◆ **YOUR OBJECTIVE**
From the entries below, please output exactly the lines starting at the one containing "(match hit with" and ending at the one containing "Lemma blacklist_line_spec b", both included.
STORED DATA Start Marker
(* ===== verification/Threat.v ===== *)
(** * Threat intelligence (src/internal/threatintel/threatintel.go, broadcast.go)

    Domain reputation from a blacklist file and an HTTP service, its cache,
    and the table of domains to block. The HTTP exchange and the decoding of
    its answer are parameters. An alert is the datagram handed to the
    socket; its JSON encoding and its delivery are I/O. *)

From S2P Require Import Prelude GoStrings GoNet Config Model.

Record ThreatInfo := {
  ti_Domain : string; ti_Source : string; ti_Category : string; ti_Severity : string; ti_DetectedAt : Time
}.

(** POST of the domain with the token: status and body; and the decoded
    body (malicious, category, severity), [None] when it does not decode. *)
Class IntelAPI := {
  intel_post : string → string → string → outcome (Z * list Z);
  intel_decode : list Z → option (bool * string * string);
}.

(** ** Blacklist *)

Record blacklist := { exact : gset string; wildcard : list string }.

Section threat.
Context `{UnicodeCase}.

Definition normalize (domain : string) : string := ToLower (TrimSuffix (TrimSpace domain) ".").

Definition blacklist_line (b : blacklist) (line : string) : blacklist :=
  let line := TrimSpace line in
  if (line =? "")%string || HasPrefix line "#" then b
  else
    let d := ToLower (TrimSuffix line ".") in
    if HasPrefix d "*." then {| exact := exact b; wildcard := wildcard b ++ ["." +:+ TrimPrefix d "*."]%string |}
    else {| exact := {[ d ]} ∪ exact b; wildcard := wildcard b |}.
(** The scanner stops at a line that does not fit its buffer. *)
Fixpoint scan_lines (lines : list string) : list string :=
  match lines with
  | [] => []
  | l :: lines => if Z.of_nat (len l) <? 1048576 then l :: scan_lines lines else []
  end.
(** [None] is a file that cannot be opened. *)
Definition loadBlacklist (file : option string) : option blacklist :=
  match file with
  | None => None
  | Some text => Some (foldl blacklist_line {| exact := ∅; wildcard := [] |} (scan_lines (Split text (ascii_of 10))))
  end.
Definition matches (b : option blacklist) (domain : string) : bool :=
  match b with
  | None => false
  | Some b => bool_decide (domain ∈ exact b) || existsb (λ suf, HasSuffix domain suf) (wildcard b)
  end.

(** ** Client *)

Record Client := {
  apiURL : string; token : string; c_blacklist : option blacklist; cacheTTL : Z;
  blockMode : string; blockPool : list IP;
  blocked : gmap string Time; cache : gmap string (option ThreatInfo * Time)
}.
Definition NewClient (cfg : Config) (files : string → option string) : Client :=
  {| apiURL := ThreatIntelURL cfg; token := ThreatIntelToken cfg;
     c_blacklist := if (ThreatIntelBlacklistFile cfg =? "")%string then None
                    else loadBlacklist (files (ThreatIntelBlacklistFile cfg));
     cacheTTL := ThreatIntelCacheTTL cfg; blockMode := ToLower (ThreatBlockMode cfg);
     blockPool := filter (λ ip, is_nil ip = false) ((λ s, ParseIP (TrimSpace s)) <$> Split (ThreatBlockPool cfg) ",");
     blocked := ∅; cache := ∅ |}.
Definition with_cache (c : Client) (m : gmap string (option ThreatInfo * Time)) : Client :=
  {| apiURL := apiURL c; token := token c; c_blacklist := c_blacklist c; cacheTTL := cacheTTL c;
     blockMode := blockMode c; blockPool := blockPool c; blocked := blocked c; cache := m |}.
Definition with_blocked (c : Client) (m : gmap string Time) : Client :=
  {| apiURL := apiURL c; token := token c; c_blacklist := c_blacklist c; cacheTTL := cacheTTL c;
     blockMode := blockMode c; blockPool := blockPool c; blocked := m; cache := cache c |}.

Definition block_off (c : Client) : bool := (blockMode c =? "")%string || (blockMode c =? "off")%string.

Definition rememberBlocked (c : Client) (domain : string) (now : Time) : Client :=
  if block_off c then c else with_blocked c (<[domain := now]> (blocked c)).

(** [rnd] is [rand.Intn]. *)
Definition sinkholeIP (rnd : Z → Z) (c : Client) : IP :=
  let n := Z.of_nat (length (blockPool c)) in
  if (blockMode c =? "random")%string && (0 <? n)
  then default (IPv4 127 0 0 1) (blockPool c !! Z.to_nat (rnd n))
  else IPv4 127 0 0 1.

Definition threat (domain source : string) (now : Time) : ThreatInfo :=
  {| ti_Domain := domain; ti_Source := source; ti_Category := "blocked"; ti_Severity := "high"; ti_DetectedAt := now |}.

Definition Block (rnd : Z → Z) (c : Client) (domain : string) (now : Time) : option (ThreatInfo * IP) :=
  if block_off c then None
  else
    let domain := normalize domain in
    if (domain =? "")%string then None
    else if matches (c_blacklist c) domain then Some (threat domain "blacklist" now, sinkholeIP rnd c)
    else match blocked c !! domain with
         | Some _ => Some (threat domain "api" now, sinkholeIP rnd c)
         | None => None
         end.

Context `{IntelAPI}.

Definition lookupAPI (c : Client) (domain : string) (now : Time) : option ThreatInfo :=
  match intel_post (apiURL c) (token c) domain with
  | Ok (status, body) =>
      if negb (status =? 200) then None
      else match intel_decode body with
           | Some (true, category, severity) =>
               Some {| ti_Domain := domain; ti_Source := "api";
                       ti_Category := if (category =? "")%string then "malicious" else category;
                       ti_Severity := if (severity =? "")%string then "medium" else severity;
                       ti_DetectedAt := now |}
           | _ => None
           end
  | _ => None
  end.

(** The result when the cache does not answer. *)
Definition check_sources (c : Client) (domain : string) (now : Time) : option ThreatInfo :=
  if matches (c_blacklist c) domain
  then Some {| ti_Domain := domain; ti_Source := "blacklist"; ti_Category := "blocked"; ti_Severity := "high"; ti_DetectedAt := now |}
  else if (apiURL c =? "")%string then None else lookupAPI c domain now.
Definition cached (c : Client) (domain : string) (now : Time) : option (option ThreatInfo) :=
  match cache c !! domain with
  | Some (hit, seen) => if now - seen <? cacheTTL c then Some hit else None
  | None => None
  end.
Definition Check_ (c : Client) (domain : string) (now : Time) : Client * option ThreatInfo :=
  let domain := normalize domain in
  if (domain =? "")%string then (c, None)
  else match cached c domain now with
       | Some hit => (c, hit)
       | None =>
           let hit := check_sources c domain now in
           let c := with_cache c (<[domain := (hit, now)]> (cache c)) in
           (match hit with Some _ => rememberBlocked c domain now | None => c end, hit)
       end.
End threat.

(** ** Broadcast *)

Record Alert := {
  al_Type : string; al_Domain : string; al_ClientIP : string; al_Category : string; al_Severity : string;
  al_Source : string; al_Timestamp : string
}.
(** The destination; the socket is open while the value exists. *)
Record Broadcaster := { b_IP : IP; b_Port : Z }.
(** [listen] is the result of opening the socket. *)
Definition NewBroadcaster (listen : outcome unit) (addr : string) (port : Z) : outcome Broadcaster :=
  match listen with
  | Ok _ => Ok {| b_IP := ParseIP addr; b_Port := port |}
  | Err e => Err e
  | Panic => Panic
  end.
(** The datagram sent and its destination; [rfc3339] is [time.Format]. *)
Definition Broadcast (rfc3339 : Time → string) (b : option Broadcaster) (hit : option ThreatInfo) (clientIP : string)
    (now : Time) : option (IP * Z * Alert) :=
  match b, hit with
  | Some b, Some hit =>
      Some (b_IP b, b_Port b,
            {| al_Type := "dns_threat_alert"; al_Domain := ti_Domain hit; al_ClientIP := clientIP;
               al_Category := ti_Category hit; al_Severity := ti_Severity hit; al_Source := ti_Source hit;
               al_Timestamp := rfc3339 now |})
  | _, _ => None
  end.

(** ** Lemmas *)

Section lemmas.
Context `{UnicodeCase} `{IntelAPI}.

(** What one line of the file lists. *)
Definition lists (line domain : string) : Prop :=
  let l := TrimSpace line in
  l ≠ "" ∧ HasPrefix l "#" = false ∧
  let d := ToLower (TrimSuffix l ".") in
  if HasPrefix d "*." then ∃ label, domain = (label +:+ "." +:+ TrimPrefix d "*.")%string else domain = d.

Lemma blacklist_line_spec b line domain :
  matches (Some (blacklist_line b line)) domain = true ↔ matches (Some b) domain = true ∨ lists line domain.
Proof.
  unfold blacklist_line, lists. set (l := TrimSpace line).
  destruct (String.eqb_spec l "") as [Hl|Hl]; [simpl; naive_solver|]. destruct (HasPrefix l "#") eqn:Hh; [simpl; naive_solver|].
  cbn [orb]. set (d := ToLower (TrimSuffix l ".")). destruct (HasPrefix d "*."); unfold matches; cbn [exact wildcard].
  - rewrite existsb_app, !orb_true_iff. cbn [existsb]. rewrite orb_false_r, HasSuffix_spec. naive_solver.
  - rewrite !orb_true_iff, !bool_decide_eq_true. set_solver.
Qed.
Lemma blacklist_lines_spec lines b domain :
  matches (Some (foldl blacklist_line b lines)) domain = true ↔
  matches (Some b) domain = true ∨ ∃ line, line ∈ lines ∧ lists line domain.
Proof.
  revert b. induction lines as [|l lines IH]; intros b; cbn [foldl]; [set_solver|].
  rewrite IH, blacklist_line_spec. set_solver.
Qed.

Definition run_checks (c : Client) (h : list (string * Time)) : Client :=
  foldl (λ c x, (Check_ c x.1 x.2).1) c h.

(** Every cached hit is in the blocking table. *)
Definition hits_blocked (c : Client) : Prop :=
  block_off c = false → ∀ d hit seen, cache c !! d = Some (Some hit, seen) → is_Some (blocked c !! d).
STORED DATA End Marker
◆ **YOUR SOLUTION**
           (match hit with Some _ => rememberBlocked c domain now | None => c end, hit)
       end.
End threat.

(** ** Broadcast *)

Record Alert := {
  al_Type : string; al_Domain : string; al_ClientIP : string; al_Category : string; al_Severity : string;
  al_Source : string; al_Timestamp : string
}.
(** The destination; the socket is open while the value exists. *)
Record Broadcaster := { b_IP : IP; b_Port : Z }.
(** [listen] is the result of opening the socket. *)
Definition NewBroadcaster (listen : outcome unit) (addr : string) (port : Z) : outcome Broadcaster :=
  match listen with
  | Ok _ => Ok {| b_IP := ParseIP addr; b_Port := port |}
  | Err e => Err e
  | Panic => Panic
  end.
(** The datagram sent and its destination; [rfc3339] is [time.Format]. *)
Definition Broadcast (rfc3339 : Time → string) (b : option Broadcaster) (hit : option ThreatInfo) (clientIP : string)
    (now : Time) : option (IP * Z * Alert) :=
  match b, hit with
  | Some b, Some hit =>
      Some (b_IP b, b_Port b,
            {| al_Type := "dns_threat_alert"; al_Domain := ti_Domain hit; al_ClientIP := clientIP;
               al_Category := ti_Category hit; al_Severity := ti_Severity hit; al_Source := ti_Source hit;
               al_Timestamp := rfc3339 now |})
  | _, _ => None
  end.

(** ** Lemmas *)

Section lemmas.
Context `{UnicodeCase} `{IntelAPI}.

(** What one line of the file lists. *)
Definition lists (line domain : string) : Prop :=
  let l := TrimSpace line in
  l ≠ "" ∧ HasPrefix l "#" = false ∧
  let d := ToLower (TrimSuffix l ".") in
  if HasPrefix d "*." then ∃ label, domain = (label +:+ "." +:+ TrimPrefix d "*.")%string else domain = d.

Lemma blacklist_line_spec b line domain :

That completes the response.